Did you know that your credit score can mean the difference between an affordable mortgage rate and an astronomical one? This three-digit number can unlock endless possibilities for your financial future, but only if you know how to properly maintain it. The first step? Knowing how to check your credit rating.
What is a Credit Rating?
Your credit score is generated by a mathematical formula based on information in your credit report (read on to learn what your credit report entails). This rating is designed to predict risk, specifically the likelihood of whether or not you will fall behind on your credit obligations within 24 months of the scoring.

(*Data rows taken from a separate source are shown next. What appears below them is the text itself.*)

(** * Efficient-Apriori: frequent itemsets, join / prune / level-wise mining

    A shallow embedding of [efficient_apriori/itemsets.py] and the
    properties its specification states about it.

    Conventions of the embedding
    - An item is a Python [int], modelled as [Z]; a tuple of items (an
      itemset) is a [list Z].
    - A Python [dict] whose iteration order matters (the per-level
      mappings, the [defaultdict(int)] counters) is an association list in
      insertion order; the outer [{k: level}] mapping and the
      [use_transaction] mask are [gmap]s.
    - [min_support] is a binary64 float; [c / num_transactions] is
      Python's true division, modelled with the kernel's primitive floats
      (exact for counts below 2^53).
    - Exceptions are values of [result]; the level-wise [while] loop takes
      fuel, and [None] means the fuel ran out before the loop exited. *)

From Stdlib Require Import PrimFloat Uint63.
From stdpp Require Import gmap list sorting.

Abbreviation tuple := (list Z) (only parsing).

(** ** Exceptions *)

(** [TypeError] and [ValueError] are the exceptions the function raises
    itself, with its own messages.  [OperandTypeError] is the [TypeError]
    the interpreter raises for a comparison that is not supported
    (['<=' not supported between instances of 'int' and 'complex']). *)
Inductive exn := TypeError | ValueError | KeyError | OperandTypeError.

Inductive result (A : Type) :=
  | Ok (a : A)
  | Raise (e : exn).
Arguments Ok {A} a.
Arguments Raise {A} e.

Definition rbind {A B} (m : result A) (f : A → result B) : result B :=
  match m with
  | Ok a => f a
  | Raise e => Raise e
  end.

Notation "x ←! m ; k" := (rbind m (λ x, k))
  (at level 20, m at level 100, k at level 200, only parsing).

(** ** Python's ordering of ints, tuples and pairs, and [sorted] *)

Class PyOrd (A : Type) := py_ltb : A → A → bool.

#[global] Instance Z_PyOrd : PyOrd Z := Z.ltb.
#[global] Instance nat_PyOrd : PyOrd nat := Nat.ltb.

(** Tuples of any length compare lexicographically; a proper prefix is
    smaller. *)
Fixpoint list_ltb `{PyOrd A, EqDecision A} (s t : list A) : bool :=
  match s, t with
  | [], [] => false
  | [], _ :: _ => true
  | _ :: _, [] => false
  | a :: s', b :: t' => if decide (a = b) then list_ltb s' t' else py_ltb a b
  end.

#[global] Instance list_PyOrd `{PyOrd A, EqDecision A} : PyOrd (list A) := list_ltb.

(** A 2-tuple [(x, y)] with components of different types. *)
#[global] Instance prod_PyOrd `{PyOrd A, EqDecision A, PyOrd B} : PyOrd (A * B) :=
  λ p q, if decide (p.1 = q.1) then py_ltb p.2 q.2 else py_ltb p.1 q.1.

(** [sorted(l)]: ascending, [x] may precede [y] when not [y < x]. *)
Definition py_le `{PyOrd A} (x y : A) : Prop := py_ltb y x = false.

#[global] Instance py_le_dec `{PyOrd A} : RelDecision (py_le (A := A)).
Proof. intros x y. unfold py_le. apply _. Defined.

Definition py_sorted `{PyOrd A} (l : list A) : list A := merge_sort py_le l.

Credit scores, also known as FICO scores, range from 300 to 900. The higher your credit score, the better your credit rating. For example, statistics show that less than 2% of people with a credit rating between 750 and 799 will default on a loan or declare bankruptcy within the next two years. As such, people with this score are very likely to qualify for the best mortgage rates available.

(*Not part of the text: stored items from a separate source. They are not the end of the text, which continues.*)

(** * Quiz session of [src/apps/pages/programs/StudyPrograms/quiz.py]

    A shallow embedding of the three functions of the page,
    [get_quiz_data], [display_question] and [start_quiz], together with the
    parts of the Python and Streamlit runtime they lean on, and the
    properties of the quiz session proved about them.

    Conventions.
    - Python [int] is [Z]; Python [str] is [string], read as ASCII text
      (a byte above 127 is neither a digit nor white space); statements
      that depend on how a text is read say so ([isascii],
      [ascii_field]);
      Python [None] in a slot of type [str] is [None : option string].
    - [st.session_state] is the record [Store]; an absent key is [None]
      in the field (or no entry in the map, for the per-question keys
      [all_answers_<i>] and [selected_<i>]).
    - One execution of the script ("render pass") is a computation in the
      monad [M]: it threads the session store, may stop with a Python
      exception (the store keeps what was written before), and collects
      what was rendered and which URLs were requested.
    - Everything the script reads from outside in one pass (widget values,
      button clicks, the provider's answer, the random draws) is the
      record [Env]. *)

From Stdlib Require Import ZArith Ascii String List Lia.
From stdpp Require Import base option list gmap strings pretty.

Local Open Scope Z_scope.

(** ** Python runtime *)

Module Py.

(** The exceptions the page can meet. *)
Inductive Exn :=
| KeyError
| AttributeError
| ValueError
| IndexError
| ConnectionError
| JSONDecodeError
| StreamlitAPIException.

Definition is_digit (c : ascii) : bool :=
  let n := nat_of_ascii c in (48 <=? n)%nat && (n <=? 57)%nat.

(** [str.isspace] on the ASCII range: TAB..CR, FS..US and the blank. *)
Definition is_space (c : ascii) : bool :=
  let n := nat_of_ascii c in
  ((9 <=? n)%nat && (n <=? 13)%nat) || ((28 <=? n)%nat && (n <=? 32)%nat).

Fixpoint all_chars (p : ascii → bool) (s : string) : bool :=
  match s with
  | EmptyString => true
  | String c s' => p c && all_chars p s'
  end.

(** [s.isdigit()]: at least one character, all of them digits. *)
Definition isdigit (s : string) : bool :=
  match s with
  | EmptyString => false
  | _ => all_chars is_digit s
  end.

Fixpoint lstrip (s : string) : string :=
  match s with
  | EmptyString => EmptyString
  | String c s' => if is_space c then lstrip s' else s
  end.

Definition rstrip (s : string) : string :=
  String.rev (lstrip (String.rev s)).

(** [s.strip()] *)
Definition strip (s : string) : string := rstrip (lstrip s).

Definition digit_value (c : ascii) : Z := Z.of_nat (nat_of_ascii c) - 48.

Fixpoint int_go (acc : Z) (s : string) : option Z :=
  match s with
  | EmptyString => Some acc
  | String c s' =>
      if is_digit c then int_go (10 * acc + digit_value c) s' else None
  end.

(** [int(s)] on an unsigned decimal literal; [None] is [ValueError]. *)
Definition int (s : string) : option Z :=
  match s with
  | EmptyString => None
  | _ => int_go 0 s
  end.

Definition lower_char (c : ascii) : ascii :=
  let n := nat_of_ascii c in
  if (65 <=? n)%nat && (n <=? 90)%nat then ascii_of_nat (n + 32) else c.

(** [s.lower()] *)
Fixpoint lower (s : string) : string :=
  match s with
  | EmptyString => EmptyString
  | String c s' => String (lower_char c) (lower s')
  end.

(** [l.index(x)]: the first position holding [x]; [None] is
    [ValueError]. *)
Fixpoint index (x : string) (l : list string) : option nat :=
  match l with
  | [] => None
  | y :: l' => if decide (y = x) then Some 0%nat else S <$> index x l'
  end.

(** [l[i]] with Python's negative indices; [None] is [IndexError]. *)
Definition getitem {A} (l : list A) (i : Z) : option A :=
  let n := Z.of_nat (length l) in
  if 0 <=? i then l !! Z.to_nat i
  else if 0 <=? n + i then l !! Z.to_nat (n + i)
  else None.

(** [x[i], x[j] = x[j], x[i]] *)
Definition swap {A} (i j : nat) (x : list A) : list A :=
  match x !! i, x !! j with
  | Some a, Some b => <[j:=a]> (<[i:=b]> x)
  | _, _ => x
  end.

(** The loop of [random.shuffle]:
    [for i in reversed(range(1, len(x))): j = randbelow(i + 1); swap].
    [i] runs from [n] down to [1]; the generator is the list of raw
    draws, each reduced to [0 .. i] as [randbelow (i + 1)] does; a
    generator that has run dry draws [0]. *)
Fixpoint shuffle_from {A} (n : nat) (rnd : list nat) (x : list A) : list A :=
  match n with
  | O => x
  | S n' =>
      let j := (hd 0%nat rnd mod (n + 1))%nat in
      shuffle_from n' (tl rnd) (swap n j x)
  end.

(** [random.shuffle(x)] *)
Definition shuffle {A} (rnd : list nat) (x : list A) : list A :=
  shuffle_from (length x - 1) rnd x.

End Py.

Import Py.

(** ** Data *)

(** One element of the provider's [results] array. *)
Record Question := {
  question : string;
  correct_answer : string;
  incorrect_answers : list string;
}.

(** The decoded body of a provider response. *)
Record ApiData := {
  response_code : Z;
  results : list Question;
}.

(** What [requests.get(url)] can do: raise, or answer with a status code
    and a body; [None] is a body on which [response.json()] raises. *)
Inductive HttpResult :=
| Unreachable
| Response (status_code : Z) (body : option ApiData).

(** [st.session_state].  The keys [all_answers_<i>] and [selected_<i>] are
    the two maps; a stored [selected_<i>] may be Python's [None]. *)
Record Store := {
  current_question : option Z;
  score : option Z;
  quiz_finished : option bool;
  quiz_data : option (list Question);
  all_answers : gmap Z (list string);
  selected : gmap Z (option string);
}.

(** The session store of a browser session that has just opened. *)
Definition empty_store : Store :=
  {| current_question := None; score := None; quiz_finished := None;
     quiz_data := None; all_answers := ∅; selected := ∅ |}.

(** What a pass puts on the page. *)
Inductive UiEvent :=
| Title (text : string)
| Write (text : string)
| Error (text : string)
| Success (text : string)
| Radio (label : string) (options : list string) (index : nat).

(** The options of the difficulty select box. *)
Inductive Difficulty := Random | Easy | Medium | Hard.

Definition difficulty_label (d : Difficulty) : string :=
  match d with
  | Random => "Random" | Easy => "Easy" | Medium => "Medium" | Hard => "Hard"
  end.

(** The outside world of one pass. *)
Record Env := {
  category_input : string;        (* value of the text input *)
  difficulty_choice : Difficulty; (* value of the select box *)
  question_count : Z;             (* value of the slider *)
  start_clicked : bool;           (* st.button("Start Quiz") *)
  http : string → HttpResult;     (* the provider, by request URL *)
  draws : list nat;               (* the random generator *)
  radio_pick : option nat;        (* option picked by the user, if any *)
  submit_clicked : bool;          (* st.button("Submit Answer") *)
}.

(** ** The pass monad *)

(** What a computation leaves behind: its value or the exception that
    stopped it, the session store, what it rendered and the URLs it
    requested. *)
Record Outcome (A : Type) := {
  result : Exn + A;
  final : Store;
  shown : list UiEvent;
  requested : list string;
}.
Arguments result {A} _.
Arguments final {A} _.
Arguments shown {A} _.
Arguments requested {A} _.

Definition M (A : Type) : Type := Store → Outcome A.

Definition ret {A} (a : A) : M A :=
  λ s, {| result := inr a; final := s; shown := []; requested := [] |}.

Definition raise {A} (e : Exn) : M A :=
  λ s, {| result := inl e; final := s; shown := []; requested := [] |}.

Definition bind {A B} (m : M A) (f : A → M B) : M B :=
  λ s,
    match m s with
    | {| result := inr a; final := s1; shown := u1; requested := r1 |} =>
        match f a s1 with
        | {| result := v; final := s2; shown := u2; requested := r2 |} =>
            {| result := v; final := s2;
               shown := u1 ++ u2; requested := r1 ++ r2 |}
        end
    | {| result := inl e; final := s1; shown := u1; requested := r1 |} =>
        {| result := inl e; final := s1; shown := u1; requested := r1 |}
    end.

Declare Scope pass_scope.
Delimit Scope pass_scope with pass.
Notation "x <- m ;; k" := (bind m (λ x, k))
  (at level 100, m at next level, right associativity) : pass_scope.
Notation "m ;; k" := (bind m (λ _, k))
  (at level 100, right associativity) : pass_scope.
Local Open Scope pass_scope.

Definition gets {A} (f : Store → A) : M A :=
  λ s, {| result := inr (f s); final := s; shown := []; requested := [] |}.

Definition modify (f : Store → Store) : M unit :=
  λ s, {| result := inr tt; final := f s; shown := []; requested := [] |}.

Definition emit (e : UiEvent) : M unit :=
  λ s, {| result := inr tt; final := s; shown := [e]; requested := [] |}.

Definition log_request (url : string) : M unit :=
  λ s, {| result := inr tt; final := s; shown := []; requested := [url] |}.

(** Reading a key that may be absent raises. *)
Definition demand {A} (e : Exn) (o : option A) : M A :=
  match o with
  | Some a => ret a
  | None => raise e
  end.

(** Field updates of the store. *)
Definition set_current_question (v : Z) (s : Store) : Store :=
  {| current_question := Some v; score := score s;
     quiz_finished := quiz_finished s; quiz_data := quiz_data s;
     all_answers := all_answers s; selected := selected s |}.

Definition set_score (v : Z) (s : Store) : Store :=
  {| current_question := current_question s; score := Some v;
     quiz_finished := quiz_finished s; quiz_data := quiz_data s;
     all_answers := all_answers s; selected := selected s |}.

Definition set_quiz_finished (v : bool) (s : Store) : Store :=
  {| current_question := current_question s; score := score s;
     quiz_finished := Some v; quiz_data := quiz_data s;
     all_answers := all_answers s; selected := selected s |}.

Definition set_quiz_data (v : list Question) (s : Store) : Store :=
  {| current_question := current_question s; score := score s;
     quiz_finished := quiz_finished s; quiz_data := Some v;
     all_answers := all_answers s; selected := selected s |}.

Definition set_all_answers (i : Z) (v : list string) (s : Store) : Store :=
  {| current_question := current_question s; score := score s;
     quiz_finished := quiz_finished s; quiz_data := quiz_data s;
     all_answers := <[i:=v]> (all_answers s); selected := selected s |}.

Definition set_selected (i : Z) (v : option string) (s : Store) : Store :=
  {| current_question := current_question s; score := score s;
     quiz_finished := quiz_finished s; quiz_data := quiz_data s;
     all_answers := all_answers s; selected := <[i:=v]> (selected s) |}.

(** ** Streamlit widgets *)

(** The value of a radio group: the option the user picked among those
    listed, else the pre-selected one; [None] without options. *)
Definition radio_value (options : list string) (index : nat)
    (pick : option nat) : option string :=
  match options !! index with
  | None => None
  | Some preselected =>
      Some (match pick with
            | Some k => default preselected (options !! k)
            | None => preselected
            end)
  end.

(** [st.radio(label, options, index=index)]: renders the options with the
    one at [index] pre-selected and returns the group's value.  Streamlit
    refuses an [index] outside a non-empty list of options. *)
Definition st_radio (label : string) (options : list string) (index : nat)
    (pick : option nat) : M (option string) :=
  match options with
  | [] => emit (Radio label options index);; ret None
  | _ :: _ =>
      if decide (index < length options)%nat then
        emit (Radio label options index);;
        ret (radio_value options index pick)
      else raise StreamlitAPIException
  end.

(** ** The page *)

Definition base_url : string := "https://opentdb.com/api.php?".

(** Lines 17-28: the request URL.  [if category:] and [if difficulty:]
    are Python truth tests: [None], [0] and [""] are false. *)
Definition build_url (category : option Z) (difficulty : option string)
    (question_count : Z) : string :=
  let url := base_url +:+ "amount=" +:+ pretty question_count in
  let url :=
    match category with
    | Some c => if decide (c = 0) then url else url +:+ "&category=" +:+ pretty c
    | None => url
    end in
  let url :=
    match difficulty with
    | Some d => if decide (d = "") then url else url +:+ "&difficulty=" +:+ d
    | None => url
    end in
  url +:+ "&type=multiple".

What’s in a Credit Report?
A credit report is extremely detailed. Not only does it contain information on every loan you’ve acquired in the past six months, it also includes notes on whether or not you paid dues promptly, how much you currently owe, and what your credit limit is on each active account.
Each account will also feature a notation that includes a letter and a number. The letter in the notation is either an “R”, meaning revolving or reoccurring debt, or an “I” which refers to an instalment account. The numbers range from 0 (a brand new debt which is too new to rate) to 9 (placed for collection or bankruptcy). Your goal is to maintain as many R1 ratings as possible. This means that you pay your bills within 30 days, or “as agreed.”

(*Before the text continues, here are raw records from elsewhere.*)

(** [bufPop] within its precondition: the first [n] valid bytes are
    dropped and the storage stays the same [Buffer]. *)
Lemma bufPop_spec m (n : Z) :
  wf m → (0 ≤ n ≤ length (buf m))%Z →
  ∃ m',
    bufPop n m = (m', Normal tt)
    ∧ wf m'
    ∧ length (buf m') = (length (buf m) - n)%Z
    ∧ valid m' = drop (Z.to_nat n) (valid m)
    ∧ data (buf m') = data (buf m)
    ∧ same_shape (heap m) (heap m')
    ∧ only_touches (base (data (buf m))) (heap m) (heap m').
Proof.
  intros [Hdata Hlen] Hn. unfold capacity in *.
  destruct m as [st [cur len]]. simpl in *.
  unfold bufPop. run.
  destruct (copyWithin_front st cur n len) as (st' & -> & Hshape & Htouch & Hbytes);
    [done|lia|lia|].
  simpl. eexists. split; [reflexivity|]. simpl.
  split_and!; try done.
  split; unfold capacity; simpl; [by apply (same_shape_view_ok st) | lia].
Qed.

(** The region [cutMessage] scans is the valid region. *)
Lemma scanned_region m :
  wf m →
  bytes_of (heap m) (subarray (data (buf m)) 0 (length (buf m))) = valid m.
Proof. intros [_ Hlen]. unfold valid. apply bytes_of_subarray_front. lia. Qed.

(** [cutMessage] with its monadic steps run. *)
Lemma cutMessage_run m :
  cutMessage m =
  let delimIdx :=
    index_from 0 x0a
      (bytes_of (heap m) (subarray (data (buf m)) 0 (length (buf m)))) in
  if (delimIdx <? 0)%Z then (m, Normal None)
  else
    let cut := subarray (data (buf m)) 0 (delimIdx + 1) in
    let msg := mkBuffer (List.length (heap m)) 0 (blength cut) in
    match bufPop (delimIdx + 1)
            (mkMem (heap m ++ [bytes_of (heap m) cut]) (buf m)) with
    | (m', Normal _) => (m', Normal (Some msg))
    | (m', Throw e) => (m', Throw e)
    end.
Proof.
  destruct m as [st b]. unfold cutMessage, indexOf, from. run.
  by case_match.
Qed.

Any company that’s considering granting you credit, be it a mortgage lender or a phone service, has the ability to review your credit report and assess whether or not you’re a financial risk.
How Do You Build Credit?
More than 21 million Canadians have an active credit report. This also means that more than 21 million Canadians have applied for a credit card or some other form of personal loan. Borrowing money or purchasing items on credit is the only way to build your rating, but be careful. Failure to adhere to the terms of your loan or credit card will damage your score.
How Can I Get a Copy of My Credit Score or Credit Report?
Canadians can ask for a free copy of their credit report by mail. Currently, there are two credit bureaus in Canada that manage credit reporting: Equifax Canada and TransUnion Canada. Complete details on how to order your credit reports can be found on the website of either company. Basically, all you need to do is send them photocopies of two pieces of identification, along with basic background information about yourself.
If you need to access your credit report quickly, you can pay to access your file online. TransUnion charges $14.95 for an online report. An Equifax Canada report will cost you $15.50. If you’re looking for your credit score, expect to pay slightly more. Equifax charges $23.95 to instantly access a credit score; TransUnion charges $22.90.
What Happens if There are Errors in My Report?
If you find an error in your credit report, (such as credit card accounts you never opened or bad debt that isn’t yours), make sure you contact the credit reporting company immediately. While errors do happen, large debts could be a sign of identity theft. The credit reporting agency will provide you with the necessary forms to file a complaint and investigate the incorrect entries. If the item is not changed to your satisfaction, you have the right to include a brief statement that details your side of the situation.
The moral of the story? Review your credit report regularly, even if you’re not in the market for a mortgage. A simple check of your credit history will help you stay on top of your finances and alert you to any errors.